The Court next analyzed the derivative claims.  First, the Court rejected the plaintiff’s “novel” theory that Bain could be a part of the controlling stockholder group, when it did not own any stock of the Company until the completion of the three transactions.  The Court stated that Bain, at most, had “potential to exercise control,” which was not enough under Delaware law to trigger a fiduciary duty, and dismissed the derivative breach of fiduciary duty claim against Bain.

Second, the Court found that the plaintiff had successfully invoked the entire fairness standard of review with respect to its claim against HIG, as the Company’s controlling stockholder, by alleging that HIG received a non-ratable benefit and was conflicted with respect to the challenged transactions.  Because the complaint raised litigable issues concerning the fairness of the preferred stock issuance, the Court declined to dismiss that claim. 

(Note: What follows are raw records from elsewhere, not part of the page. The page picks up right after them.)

(* ===== verification/TaskStore.v ===== *)
(** * The task store

    Models the operations of [internal/db/task_store.go] that change or gate a
    task's life: creation, state changes, reservations and submission eligibility,
    with the escrow helpers of [collectible_store.go], the series check of
    [series_mutations_store.go] and the reservation budget of
    [work_budget_store.go] they use. *)

From S2P Require Import Prelude.
From S2P Require Import Core.
From S2P Require Import Auth.
From S2P Require Import Assets.
From S2P Require Import Events.
From S2P Require Import Attachments.
From S2P Require Import TaskValues.
From S2P Require Import LedgerValues.
From S2P Require Import TaskWork.
From S2P Require Import Database.
From S2P Require Import Tx.
From S2P Require Import Outbox.
From S2P Require Import LedgerHelpers.
From S2P Require Import TaskDB.
From S2P Require Import TaskRows.

Local Open Scope string_scope.
Local Open Scope Z_scope.

Module Tasks.

(** ** Commands and results of [task/service.go] and [task/store_results.go] *)

Record CreateCommand := MkCreateCommand {
  create_Actor : UserID;
  create_Owner : Task.Owner;
  create_Title : Task.Title;
  create_Description : Task.Description;
  create_Type : TaskType;
  create_Reference : ReferenceURL;
  create_Reward : Task.RewardSpec;
  create_Participation : Task.ParticipationPolicy;
  create_AssigneeScope : Task.AssigneeScope;
  create_ReservationTTL : Task.ReservationTTL;
  create_Visibility : Task.Visibility;
  create_Placement : Task.SeriesPlacement;
  create_ResponseSchema : Task.ResponseSchemaSource;
  create_Payload : Task.DataPayload;
  create_Attachments : list Attachment.Attachment;
  create_Expiration : Task.ExpirationPolicy;
  create_FundCollectibleIDs : list CollectibleID
}.

Record ReservationCommand := MkReservationCommand {
  reserve_TaskID : TaskID;
  reserve_Assignee : Task.Assignee;
  reserve_RequestedBy : UserID;
  reserve_Origin : Work.ReservationOrigin;
  reserve_Draft : Draft
}.

Inductive CreateTaskStoreResult := CreateTaskStoreAccepted (Value : Task.Task) | CreateTaskStoreRejected (Reason : DomainError).
Inductive ChangeTaskStateStoreResult :=
| ChangeTaskStateStoreAccepted (Value : Task.Task) (RecordedEvents : list Draft)
| ChangeTaskStateStoreRejected (Reason : DomainError).
Inductive FindTaskStoreResult :=
| FindTaskStoreAccepted (Value : Task.Task) (CreatorDisplayName : DisplayName)
| FindTaskStoreRejected (Reason : DomainError).
Inductive CreateReservationStoreResult :=
| CreateReservationStoreAccepted (Value : Task.Reservation)
| CreateReservationStoreRejected (Reason : DomainError).
Inductive ChangeReservationStateStoreResult :=
| ChangeReservationStateStoreAccepted (Value : Task.Reservation) (RecordedEvents : list Draft)
| ChangeReservationStateStoreRejected (Reason : DomainError).
Inductive ListReservationsStoreResult :=
| ListReservationsStoreAccepted (Values : list Task.Reservation)
| ListReservationsStoreRejected (Reason : DomainError).
Inductive SubmissionEligibilityStoreResult := SubmissionEligible | SubmissionEligibilityRejected (Reason : DomainError).

Section Store.
Context `{UUIDLib, URLLib, World}.

(** ** Reading a task *)

Definition FindTask (taskID : TaskID) : MOf Market FindTaskStoreResult :=
  rows ← read_rows (invalid_state "find task failed") (invalid_state "scan task failed") (invalid_state "read tasks failed")
    parse_found (task_select (TypedID_String taskID));
  mret match rows with
       | inl reason => FindTaskStoreRejected reason
       | inr [(value, name)] => FindTaskStoreAccepted value name
       | inr _ => FindTaskStoreRejected (not_found "task was not found")
       end.

(** ** Escrow *)

Definition openable_reward (taskID : TaskID) : M (option DomainError) :=
  let task := TypedID_String taskID in
  let* '(rewardKind, creditAmount) :=
    query_row (fun db => row ← required ErrNoRows (tasks db !! task);
                         inr (task_reward_kind row, default 0 (task_reward_credit_amount row)))
  else fun _ => Some (not_found "task was not found") in
  let collectible :=
    if bool_decide (rewardKind = "collectible" \/ rewardKind = "bundle") then
      let* held := query_row (fun db => inr (held_count task db))
      else fun _ => Some (invalid_state "check collectible reward funding failed") in
      mret (if held <? 1 then Some (conflict "collectible reward must be funded before opening") else None)
    else mret None in
  if bool_decide (rewardKind = "credit" \/ rewardKind = "bundle") then
    let* allocated := query_row (fun db => required ErrNoRows (fund_credit_amount <$> task_funds db !! task))
    else fun _ => Some (conflict "credit reward must be funded before opening") in
    if negb (allocated =? creditAmount)
    then mret (Some (conflict "allocated credits must match the declared credit reward"))
    else collectible
  else collectible.

Definition requireOpenableReward (now : Z) (taskID : TaskID) : MOf Market (option DomainError) :=
  on_tables now (openable_reward taskID).

(** [idempotencyKey] is [nil] for the cancel settlement. *)
Definition refundTaskCreditFunding (now : Z) (taskID : TaskID) (idempotencyKey : option string) : MOf Market (option DomainError) :=
  scan ← on_tables now (query_row (fun db => required ErrNoRows (task_funds db !! TypedID_String taskID)));
  match scan with
  | inl ErrNoRows => mret None
  | inl _ => mret (Some (invalid_state "read task fund failed"))
  | inr fund =>
      entryResult ← NewLedgerEntryID;
      match entryResult with
      | TypedIDRejected reason => mret (Some reason)
      | TypedIDCreated entryID =>
          do* on_tables now (exec (insert_ledger_entry (new_entry entryID (fund_account_id fund) "task_refund"
                (fund_credit_amount fund) (Some taskID) idempotencyKey "" now)))
          else fun _ => Some (invalid_state "insert task refund ledger entry failed") in
          do* on_tables now (exec (delete_task_fund (TypedID_String taskID)))
          else fun _ => Some (invalid_state "clear task fund failed") in
          mret None
      end
  end.

Definition settleFundedTaskOnCancel (now : Z) (taskID : TaskID) : MOf Market (option DomainError) :=
  do* refundTaskCreditFunding now taskID None else Some in
  on_tables now (refundHeldCollectibleReward taskID).

(** *** [collectible_store.go]: escrowing a collectible at creation *)

Definition requireEscrowableCollectible (collectibleID : CollectibleID) (funder : UserID) : M (DomainError + Collectible) :=
  collectibleResult ← lockCollectible collectibleID;
  mret match collectibleResult with
       | collectibleParseRejected reason => inl reason
       | collectibleParsed collectible =>
           if negb (String.eqb (Collectible_OwnerKind collectible) CollectibleOwnerKindUser) ||
              negb (String.eqb (Collectible_OwnerID collectible) (TypedID_String funder))
           then inl (invalid_argument "only the collectible owner can fund a task with it")
           else if negb (bool_decide (Collectible_State collectible = CollectibleStateMinted))
           then inl (invalid_state "collectible is not available to escrow")
           else match AllowsRewardPayout (Collectible_Policy collectible) with
                | RewardDenied reason => inl reason
                | RewardAllowed => inr collectible
                end
       end.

Third, the Court held that the plaintiff stated a claim that Bain aided and abetted HIG’s alleged breach of fiduciary duty, finding that the facts pled in the complaint raised “a reasonable inference that Bain may have knowingly exploited HIG’s conflict to its advantage.

Finally, the Court dismissed the breach of fiduciary duty claim against the Company’s former CEO, who was not alleged to have acted in bad faith or have a personal interest in the challenged transaction.